A Good Joke
by Sean Lovelace
Holds a grain of truth. Take my mother in law. Please. She brings us a telescope, from a red box: AS SEEN ON TV, $19.99. I shit you not. This brushed aluminum albatross. This Mantis. And my husband says, "You can't store a telescope outside, in the sun." Where he keeps a lonely red canoe. Where I drag a sleeping bag, a bottle of Reisling (no cork—don't need it). Spread out in the grass, with a memoir by Simone de Beauvoir (one of her five). I read how her father wanted boys, and told her so. How when the Nazis took Paris, she hid underground, and fought in The Resistance. Then I place the book flat. Watch a black ant crawl along its spine. I finish the wine. Sprawl out, with the scent of soil and the nearby creek, and wait.
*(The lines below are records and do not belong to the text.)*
(* ===== verification/VirtWarmSpec.v ===== *)
(** * What is kept of warm volumes

    For every host that keeps [LawfulVolumes], besides [LawfulLibvirt]:
    [retire_spares], the helper deletes only candidates, each under its recorded
    key, that nothing protects, that no volume of the pool names as its backing
    file and on which no domain's disk rests; [capture_additive], a capture adds
    one volume that its checkpoint already names; [verified_standalone], what
    verification accepts needs no other volume.  [SimVolumes] makes the
    executable host of [VirtSpec] such a host. *)

From S2P Require Import Prelude Rust Text Identifiers Images Guest Allocation Config ConfigValidate Convert Admission Reaper Manager Futures Wire Virt VirtSpec VirtWorker VirtAuthority VirtWarm.

Open Scope Z_scope.
Open Scope stdpp_scope.

(** ** What libvirt documents of them *)

(** Calls that only look at what is there. *)
Inductive surveying {H : Type} {LH : LibvirtHost H} {LV : LibvirtVolumes H} : forall {A}, (H -> Call A * H) -> Prop :=
| surveys_pool_lookup name : surveying (lh_pool_lookup name)
| surveys_pool_free pool : surveying (lh_pool_free pool)
| surveys_pool_refresh pool : surveying (lh_pool_refresh pool)
| surveys_list_volumes pool : surveying (lh_list_volumes pool)
| surveys_list_domains : surveying lh_list_domains
| surveys_vol_lookup pool name : surveying (lh_vol_lookup pool name)
| surveys_vol_by_path path : surveying (lh_vol_by_path path)
| surveys_vol_key v : surveying (lh_vol_key v)
| surveys_vol_path v : surveying (lh_vol_path v)
| surveys_vol_info v : surveying (lh_vol_info v)
| surveys_vol_xml v : surveying (lh_vol_xml v)
| surveys_vol_free v : surveying (lh_vol_free v)
| surveys_dom_xml d : surveying (lh_dom_xml d)
| surveys_dom_free d : surveying (lh_dom_free d)
| surveys_stream : surveying lh_stream
| surveys_download v stream length : surveying (lh_download v stream length)
| surveys_recv stream length : surveying (lh_recv stream length)
| surveys_abort stream : surveying (lh_abort stream).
To join the wind blowing, the rustling trees. The clouds taking shape: hair dryer, mermaid, Eiffel Tower. And what of above the clouds? Behind the blue eyelids of the sky? I'm sorry, but it stirs no blood. As a grasshopper lifts, and is speared from its clatter by a mockingbird. As I glance up, at slick boulders, the deep pool below; and think of the telescope. Tumbling in the froth. Lodged against sodden limb. A water snake coiled about its legs, hunting frogs. The pity of it is, we are free. I know that, Simone. But even you let Sartre treat you like a dog; and look, the fickle silver of water over stone. It's laughing.